Ce qu'il faut retenir
- 13 morts en 2025 lors d’affrontements avec des ours, un chiffre inédit selon les autorités japonaises.
- L’incident s’est produit dans deux usines situées dans un quartier résidentiel, sans précisions sur la localisation exacte.
- Le plantigrade a cassé une porte vitrée avant de disparaître, sans qu’aucune information ne soit donnée sur son identification ou son état de santé.
- L’attaque a eu lieu mardi, mais la date précise n’a pas été communiquée par les médias locaux.
- Le Japon enregistre une hausse des rencontres dangereuses avec les ours, liée à l’expansion des zones urbaines et à la baisse des ressources naturelles pour les animaux.
Une recrudescence des attaques d’ours dans l’archipel
L’année dernière, le Japon a enregistré un record de 13 décès consécutifs à des rencontres avec des ours, selon les données officielles. Ce chiffre, le plus élevé depuis le début des relevés, illustre une tendance inquiétante. Les autorités japonaises évoquent plusieurs facteurs pour expliquer cette augmentation, notamment l’urbanisation croissante qui empiète sur les habitats naturels des ours, ainsi que la réduction des ressources alimentaires disponibles dans les forêts. Ces dernières années, les hivers doux ont également perturbé le cycle de vie des plantes dont se nourrissent les ours, les poussant à s’aventurer plus près des zones habitées.
Les régions les plus touchées se situent principalement dans les zones montagneuses du centre et du nord du pays, mais les incidents près des zones industrielles et résidentielles se multiplient. « Les ours descendent de plus en plus bas pour trouver de la nourriture, et les conflits deviennent inévitables », a expliqué un expert en faune sauvage cité par France 24.

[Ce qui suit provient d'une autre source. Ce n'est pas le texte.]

(** What [applyAndRestart] applies and deletes. *)
Lemma applyAndRestart_effects (E : Env) (options : AddVClusterOptions)
    (gf : GlobalFlags) (kubeClient : Clientset) (snoozed : bool)
    (vCluster : VCluster) (w : World E) :
  let o := run E (applyAndRestart options gf kubeClient snoozed vCluster) w in
  exists cfg : CLIConfig,
    map callOf (filter (fun ev => isApplySecret (callOf ev)) (trace o)) =
    [ApplyPlatformSecret cfg kubeClient (ImportName options)
       (Namespace vCluster) (Project options) (AccessKey options)
       (Host options) (Insecure options) (CertificateAuthorityData options)] /\
    map callOf (filter (fun ev => isDeletePods (callOf ev)) (trace o)) =
    if Restart options && existsb applySucceeded (trace o)
    then [DeletePods kubeClient ("app=vcluster,release=" ++ Name vCluster)
            (Namespace vCluster)]
    else [].
Proof.
  intro o. subst o.
  destruct (applyAndRestart_shape E options gf kubeClient snoozed vCluster w)
    as [cfg [applyErr [tail [Ht Hcase]]]].
  rewrite Ht. exists cfg.
  destruct applyErr as [err |];
    cbn [app filter existsb callOf isApplySecret isDeletePods orb map
         applySucceeded applyAnswer].
  - destruct Hcase as [-> _]. cbn [existsb filter map]. rewrite andb_false_r.
    now split.
  - rewrite andb_true_r. destruct (Restart options).
    + destruct Hcase as [deleteErr [logs [-> [Hlogs _]]]].
      destruct (logs_trace logs Hlogs) as [Hf [_ [_ Hd]]].
      cbn [filter callOf isApplySecret isDeletePods map]. rewrite Hf, Hd.
      now split.
    + destruct Hcase as [Hlogs _].
      destruct (logs_trace tail Hlogs) as [Hf [_ [_ Hd]]].
      rewrite Hf, Hd. now split.
Qed.

Lemma wakeIfPaused_not_snoozed (E : Env) (gf : GlobalFlags) (name : string)
    (vCluster : VCluster) (w : World E) (answer : string) :
  IsPaused vCluster = true ->
  answerOf E (AskQuestion (wakeQuestion vCluster))
    (after E (Log InfoLevel (sleepingNotice vCluster)) w) = inr answer ->
  answer <> snoozeConfirmation ->
  forall (snoozed : bool) (vCluster' : VCluster),
    value (run E (wakeIfPaused gf name vCluster) w) = inr (snoozed, vCluster') ->
    snoozed = false.
Proof.
  intros Hp Ha Hn snoozed vCluster'.
  rewrite (run_wakeIfPaused E gf name vCluster w Hp). cbv zeta. rewrite Ha.
  apply String.eqb_neq in Hn. rewrite Hn. cbn [value].
  destruct (value (run E (wakeAndWait gf name) _)); [discriminate |].
  now intros [= <- _].
Qed.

Un scénario similaire à d’autres attaques récentes
L’incident de mardi suit un schéma désormais classique : un ours, affamé ou surpris, pénètre dans une zone habitée ou industrielle, provoquant une réaction de panique ou de défense. Dans ce cas précis, l’animal a directement ciblé un ouvrier, suggérant soit une attaque préventive, soit une réaction de défense face à une menace perçue. La porte vitrée brisée indique une tentative de fuite ou une réaction de stress de la part de l’ours, qui a finalement disparu sans que les autorités ne puissent déterminer s’il s’agissait d’un individu isolé ou d’un groupe.
Les services de sécurité locaux ont indiqué qu’aucune poursuite n’a été organisée pour capturer ou neutraliser l’animal, une décision qui pourrait surprendre compte tenu du danger potentiel. Les experts rappellent que les ours noirs japonais, principaux responsables des attaques, sont généralement moins agressifs que leurs homologues des autres régions du monde, mais peuvent devenir dangereux s’ils se sentent acculés ou affamés.

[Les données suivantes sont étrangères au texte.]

Fixpoint utf8_decode (bs : list N) : option pystr :=
  match bs with
  | [] => Some []
  | b0 :: r0 =>
    if b0 <? 128 then cons b0 <$> utf8_decode r0
    else if between 194 223 b0 then
      match r0 with
      | b1 :: r1 =>
        if cont b1
        then cons ((b0 - 192) * 64 + (b1 - 128)) <$> utf8_decode r1
        else None
      | _ => None
      end
    else if between 224 239 b0 then
      match r0 with
      | b1 :: (b2 :: r2) =>
        if between (if b0 =? 224 then 160 else 128)
                   (if b0 =? 237 then 159 else 191) b1 && cont b2
        then cons ((b0 - 224) * 4096 + (b1 - 128) * 64 + (b2 - 128))
               <$> utf8_decode r2
        else None
      | _ => None
      end
    else if between 240 244 b0 then
      match r0 with
      | b1 :: (b2 :: (b3 :: r3)) =>
        if between (if b0 =? 240 then 144 else 128)
                   (if b0 =? 244 then 143 else 191) b1 && cont b2 && cont b3
        then cons ((b0 - 240) * 262144 + (b1 - 128) * 4096
                   + (b2 - 128) * 64 + (b3 - 128))
               <$> utf8_decode r3
        else None
      | _ => None
      end
    else None
  end.

Definition bytes_of_string (s : string) : list N :=
  List.map N_of_ascii (list_ascii_of_string s).

(** A source-text literal: the code points of a UTF-8 string constant. *)
Definition lit (s : string) : pystr :=
  default [] (utf8_decode (bytes_of_string s)).
Arguments lit s%_string.

(** ** Character classes *)

(** [str.isspace] on one character, which is also what [str.strip] strips
    and what [\s] matches in a [str] pattern. *)
Definition isspace (c : N) : bool :=
  between 9 13 c || between 28 32 c || (c =? 133) || (c =? 160)
  || (c =? 5760) || between 8192 8202 c || (c =? 8232) || (c =? 8233)
  || (c =? 8239) || (c =? 8287) || (c =? 12288).

(** First code points of the runs of ten decimal digits (Unicode general
    category Nd, Unicode 14); the digit value of [s + k] is [k]. *)
Definition decimal_runs : list N :=
  [ 48; 1632; 1776; 1984; 2406; 2534; 2662; 2790; 2918; 3046; 3174; 3302;
    3430; 3558; 3664; 3792; 3872; 4160; 4240; 6112; 6160; 6470; 6608; 6784;
    6800; 6992; 7088; 7232; 7248; 42528; 43216; 43264; 43472; 43504; 43600;
    44016; 65296; 66720; 68912; 69734; 69872; 69942; 70096; 70384; 70736;
    70864; 71248; 71360; 71472; 71904; 72016; 72784; 73040; 73120; 92768;
    92864; 93008; 120782; 120792; 120802; 120812; 120822; 123200; 123632;
    125264; 130032 ].

Fixpoint run_value (runs : list N) (c : N) : option Z :=
  match runs with
  | [] => None
  | s :: runs' =>
    if between s (s + 9) c then Some (Z.of_N (c - s)) else run_value runs' c
  end.

(** The decimal value of a character, if it is a decimal digit. *)
Definition todecimal (c : N) : option Z := run_value decimal_runs c.

(** [\d] in a [str] pattern, [str.isdecimal] on one character. *)
Definition isdecimal (c : N) : bool :=
  match todecimal c with Some _ => true | None => false end.

(** ** Slicing, searching, splitting *)

Fixpoint dropwhile (f : N -> bool) (s : pystr) : pystr :=
  match s with
  | c :: s' => if f c then dropwhile f s' else s
  | [] => []
  end.

(** [s.strip()] *)
Definition strip (s : pystr) : pystr :=
  rev (dropwhile isspace (rev (dropwhile isspace s))).

(** [s.startswith(p)] *)
Fixpoint startswith (p s : pystr) : bool :=
  match p, s with
  | [], _ => true
  | x :: p', y :: s' => (x =? y) && startswith p' s'
  | _ :: _, [] => false
  end.

(** [sub in s] *)
Fixpoint contains (sub s : pystr) : bool :=
  startswith sub s ||
  match s with
  | [] => false
  | _ :: s' => contains sub s'
  end.

(** [s.split(sep)] for a non-empty separator: cut at every occurrence,
    found left to right without overlap.  [skip] counts the characters of
    an occurrence that are still to be passed over; [cur] is the section
    being collected, reversed. *)
Fixpoint split_aux (sep : pystr) (skip : nat) (cur : pystr) (s : pystr)
  : list pystr :=
  match s with
  | [] => [rev cur]
  | c :: s' =>
    match skip with
    | S k => split_aux sep k cur s'
    | O =>
      if startswith sep s
      then rev cur :: split_aux sep (Nat.pred (length sep)) [] s'
      else split_aux sep O (c :: cur) s'
    end
  end.

Definition split (sep s : pystr) : list pystr := split_aux sep O [] s.

(** [sep.join(parts)] *)
Fixpoint join (sep : pystr) (parts : list pystr) : pystr :=
  match parts with
  | [] => []
  | [p] => p
  | p :: rest => p ++ sep ++ join sep rest
  end.

(** Line boundaries of [str.splitlines]. *)
Definition islinebreak (c : N) : bool :=
  between 10 13 c || between 28 30 c || (c =? 133) || (c =? 8232)
  || (c =? 8233).

(** [s.splitlines()]: a CR LF pair is one boundary; no empty last line. *)
Fixpoint splitlines_aux (cur : pystr) (s : pystr) : list pystr :=
  match s with
  | [] => match cur with [] => [] | _ => [rev cur] end
  | c :: s' =>
    if c =? 13 then
      match s' with
      | c2 :: s'' =>
        if c2 =? 10 then rev cur :: splitlines_aux [] s''
        else rev cur :: splitlines_aux [] s'
      | [] => rev cur :: splitlines_aux [] s'
      end
    else if islinebreak c then rev cur :: splitlines_aux [] s'
    else splitlines_aux (c :: cur) s'
  end.

Definition splitlines (s : pystr) : list pystr := splitlines_aux [] s.

(** Code-point order on strings ([<] and [<=] on [str]). *)
Fixpoint ltb (a b : pystr) : bool :=
  match a, b with
  | _, [] => false
  | [], _ :: _ => true
  | x :: a', y :: b' => (x <? y) || ((x =? y) && ltb a' b')
  end.

Definition leb (a b : pystr) : bool := negb (ltb b a).

(** ** [int(s)] on a string, base 10

    Surrounding white space is skipped, one sign is allowed, digits may be
    any Unicode decimal digits and may be separated by single underscores.
    Characters below 127 are taken as they are, so of the control
    characters only 9 to 13 and the space count as white space there.
    [None] stands for [ValueError], which is also what a literal of more
    than [max_str_digits] digits raises. *)
Definition int_space (c : N) : bool :=
  between 9 13 c || (c =? 32) || ((127 <=? c) && isspace c).

Definition max_str_digits : nat := 4300.

Fixpoint scan_digits (acc : Z) (n : nat) (s : pystr) : option (Z * nat * pystr) :=
  match s with
  | [] => Some (acc, n, [])
  | c :: s' =>
    match todecimal c with
    | Some d => scan_digits (10 * acc + d)%Z (S n) s'
    | None =>
      if c =? 95 then
        match s' with
        | c2 :: s'' =>
          match todecimal c2 with
          | Some d => scan_digits (10 * acc + d)%Z (S n) s''
          | None => None
          end
        | [] => None
        end
      else Some (acc, n, s)
    end
  end.

Definition int_unsigned (s : pystr) : option Z :=
  match s with
  | c :: s' =>
    match todecimal c with
    | Some d =>
      match scan_digits d 1 s' with
      | Some (v, n, rest) =>
        if forallb int_space rest && (n <=? max_str_digits)%nat
        then Some v else None
      | None => None
      end
    | None => None
    end
  | [] => None
  end.

Definition int (s : pystr) : option Z :=
  match dropwhile int_space s with
  | c :: r =>
    if c =? 43 then int_unsigned r
    else if c =? 45 then Z.opp <$> int_unsigned r
    else int_unsigned (c :: r)
  | [] => None
  end.

(** ** Sorting

    [sorted(l, key=...)] and [l.sort()] are stable and compare with [<]
    only.  [lt a b] is the comparison of the keys.  With [reverse=True]
    the order is descending and equal elements still keep their original
    relative order. *)
Section Sorting.
Context {A : Type} (lt : A -> A -> bool).

Fixpoint insert_sorted (x : A) (l : list A) : list A :=
  match l with
  | [] => [x]
  | y :: l' => if lt y x then y :: insert_sorted x l' else x :: l
  end.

Des mesures préventives insuffisantes ?
Face à cette hausse des incidents, les autorités japonaises ont renforcé leurs campagnes de prévention, notamment en distribuant des brochures aux habitants des zones à risque et en installant des panneaux d’avertissement dans les régions montagneuses. Cependant, ces mesures semblent insuffisantes pour endiguer le phénomène. En 2024, un plan national avait été lancé pour réduire les conflits homme-animal, mais son efficacité reste limitée en raison du manque de moyens humains et financiers.

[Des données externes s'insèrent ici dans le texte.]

Lemma wp_year_block h fs d (Q : unit → world → Prop) E w :
  top h fs d w →
  (∀ w', top h fs (SrcMainSpec.with_year read d) w' → Q () w') →
  wp (if bool_decide ("publish_time" ∈ Frame.columns d)
      then publish_time <- df_getitem (length h) "publish_time";;
           df_setitem (length h) "publish_time" (Pandas.to_datetime read publish_time);;
           publish_time <- df_getitem (length h) "publish_time";;
           year <- lift (Series.dt_year_accessor publish_time);;
           df_setitem (length h) "year" year;;
           year <- df_getitem (length h) "year";;
           year <- lift (Series.astype_int (Series.fillna (VInt 2020) year));;
           df_setitem (length h) "year" year
      else df_setitem_scalar (length h) "year" (VInt 2020)) Q E w.
Proof.
  intros Hw HQ. unfold SrcMainSpec.with_year in HQ.
  destruct (Frame.getitem d "publish_time") as [p|] eqn:Hp.
  - rewrite (contains_Some _ _ _ Hp).
    eapply wp_bind, wp_getitem; [done|]. rewrite Hp.
    eapply wp_bind, wp_setitem; [done|]. clear w Hw. intros w Hw.
    eapply wp_bind, wp_getitem; [done|]. rewrite getitem_setitem_eq.
    eapply wp_bind, wp_lift. rewrite dt_year_to_datetime.
    eapply wp_bind, wp_setitem; [done|]. clear w Hw. intros w Hw.
    eapply wp_bind, wp_getitem; [done|]. rewrite getitem_setitem_eq.
    eapply wp_bind, wp_lift. rewrite astype_int_years.
    eapply wp_setitem; [done|]. clear w Hw. intros w Hw.
    apply HQ. by rewrite setitem_twice in Hw.
  - rewrite (contains_None _ _ Hp). by eapply wp_setitem_scalar.
Qed.

(** A run of the cleaner returns a fresh reference to the cleaned copy of
    its argument; it never raises. *)
Lemma src_clean_wp df d w :
  heap w !! df = Some d →
  wp (SrcMain.clean_and_prepare_data read df)
     (λ r w', r = length (heap w) ∧
              top (heap w) (files w) (SrcMainSpec.cleaned read d) w')
     (λ _ _, False) w.
Proof.
  intros Hdf. unfold SrcMain.clean_and_prepare_data.
  eapply wp_bind. unfold wp at 1, print. simpl.
  eapply wp_bind, wp_copy; [done|]. simpl. intros w1 Hw.
  eapply wp_bind, wp_columns; [done|].
  eapply wp_bind, wp_fill_block; [done|]. clear w1 Hw. intros w1 Hw.
  eapply wp_bind, wp_columns; [done|].
  eapply wp_bind, wp_fill_block; [done|]. clear w1 Hw. intros w1 Hw.
  eapply wp_bind, wp_columns; [done|].
  eapply wp_bind, wp_fill_block; [done|]. clear w1 Hw. intros w1 Hw.
  eapply wp_bind, wp_columns; [done|].
  eapply wp_bind, wp_year_block; [done|]. clear w1 Hw. intros w1 Hw.
  set (d4 := SrcMainSpec.with_year read _) in *.
  assert (is_Some (Frame.getitem d4 "abstract")) as [a Ha].
  { unfold d4. rewrite getitem_with_year_ne, getitem_fill_ne by done.
    apply getitem_fill_eq. }
  assert (is_Some (Frame.getitem d4 "title")) as [t Ht].
  { unfold d4. rewrite getitem_with_year_ne, !getitem_fill_ne by done.
    apply getitem_fill_eq. }
  eapply wp_bind, wp_getitem; [done|]. rewrite Ha.
  eapply wp_bind, wp_setitem; [done|]. clear w1 Hw. intros w1 Hw.
  eapply wp_bind, wp_getitem; [done|]. rewrite getitem_setitem_ne, Ht by done.
  eapply wp_bind, wp_setitem; [done|]. clear w1 Hw. intros w1 Hw.
  eapply wp_bind, wp_getitem; [done|].
  rewrite getitem_setitem_ne, getitem_setitem_eq by done.
  eapply wp_bind, wp_lift. rewrite gt_zero_word_counts.
  eapply wp_bind, wp_setitem; [done|]. clear w1 Hw. intros w1 Hw.
  eapply wp_bind, wp_shape; [done|].
  eapply wp_bind, wp_print; [done|]. clear w1 Hw. intros w1 Hw.
  apply wp_ret. split; [done|].
  unfold SrcMainSpec.cleaned, with_features, column. fold d4. by rewrite Ha, Ht.
Qed.
End SrcMainRun.

Ltac frame_simpl :=
  repeat (rewrite getitem_setitem_eq || rewrite getitem_setitem_ne by done).

Lemma getitem_with_features_ne d c :
  c ≠ "abstract_word_count" → c ≠ "title_word_count" → c ≠ "has_abstract" →
  Frame.getitem (with_features d) c = Frame.getitem d c.
Proof. intros. unfold with_features. by frame_simpl. Qed.

Lemma null_count_broadcast d v : v ≠ VNull → Series.null_count (Frame.broadcast d v) = 0.
Proof.
  intros Hv. apply null_count_zero. unfold Frame.broadcast.
  apply Forall_forall. by intros x ->%elem_of_replicate_inv.
Qed.

Lemma null_count_years l : Series.null_count (map year_or_2020 l) = 0.
Proof.
  apply null_count_zero, Forall_forall.
  intros x (y & -> & _)%list_elem_of_fmap_1. by destruct y.
Qed.

Ltac in_defaults := unfold text_defaults; rewrite !elem_of_cons; auto.

Section SrcMainCleaned.
Variable read : Pandas.date_reader.
Implicit Types d : DataFrame.

Lemma cleaned_index_len d : index_len (SrcMainSpec.cleaned read d) = index_len d.
Proof.
  unfold SrcMainSpec.cleaned, with_features, SrcMainSpec.with_year.
  by destruct (Frame.getitem _ "publish_time").
Qed.

Lemma cleaned_text_column d c v :
  (c, v) ∈ text_defaults →
  Frame.getitem (SrcMainSpec.cleaned read d) c =
  Some match Frame.getitem d c with
       | Some s => Series.fillna v s
       | None => Frame.broadcast d v
       end.
Proof.
  intros Hc. unfold SrcMainSpec.cleaned. unfold text_defaults in Hc.
  rewrite !elem_of_cons, elem_of_nil in Hc.
  destruct Hc as [[= -> ->]|[[= -> ->]|[[= -> ->]|[]]]];
    rewrite getitem_with_features_ne, getitem_with_year_ne by done;
    unfold fill; by frame_simpl.
Qed.

Lemma cleaned_year d :
  Frame.getitem (SrcMainSpec.cleaned read d) "year" =
  Some match Frame.getitem d "publish_time" with
       | Some p => map year_or_2020 (Pandas.to_datetime read p)
       | None => Frame.broadcast d (VInt 2020)
       end.
Proof.
  unfold SrcMainSpec.cleaned. rewrite getitem_with_features_ne by done.
  unfold SrcMainSpec.with_year. rewrite !getitem_fill_ne by done.
  destruct (Frame.getitem d "publish_time"); by frame_simpl.
Qed.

Certains spécialistes appellent à une meilleure gestion des déchets dans les zones urbaines et industrielles, où les ours trouvent souvent des restes alimentaires. D’autres préconisent des clôtures renforcées autour des zones sensibles ou l’utilisation de répulsifs naturels pour éloigner les animaux. « Sans une approche coordonnée entre les municipalités, les industriels et les écologistes, le problème continuera de s’aggraver », a souligné un biologiste interrogé par France 24.
Cet incident rappelle que la cohabitation entre humains et faune sauvage devient de plus en plus complexe au Japon, où les espaces naturels se réduisent. Reste à savoir si les autorités parviendront à inverser la tendance avant que d’autres accidents ne surviennent.
Selon les autorités japonaises, il s’agit principalement de l’ours noir d’Asie (Ursus thibetanus japonicus), une sous-espèce endémique du pays. Cet animal, moins agressif que l’ours brun, peut devenir dangereux s’il se sent menacé ou s’il est affamé.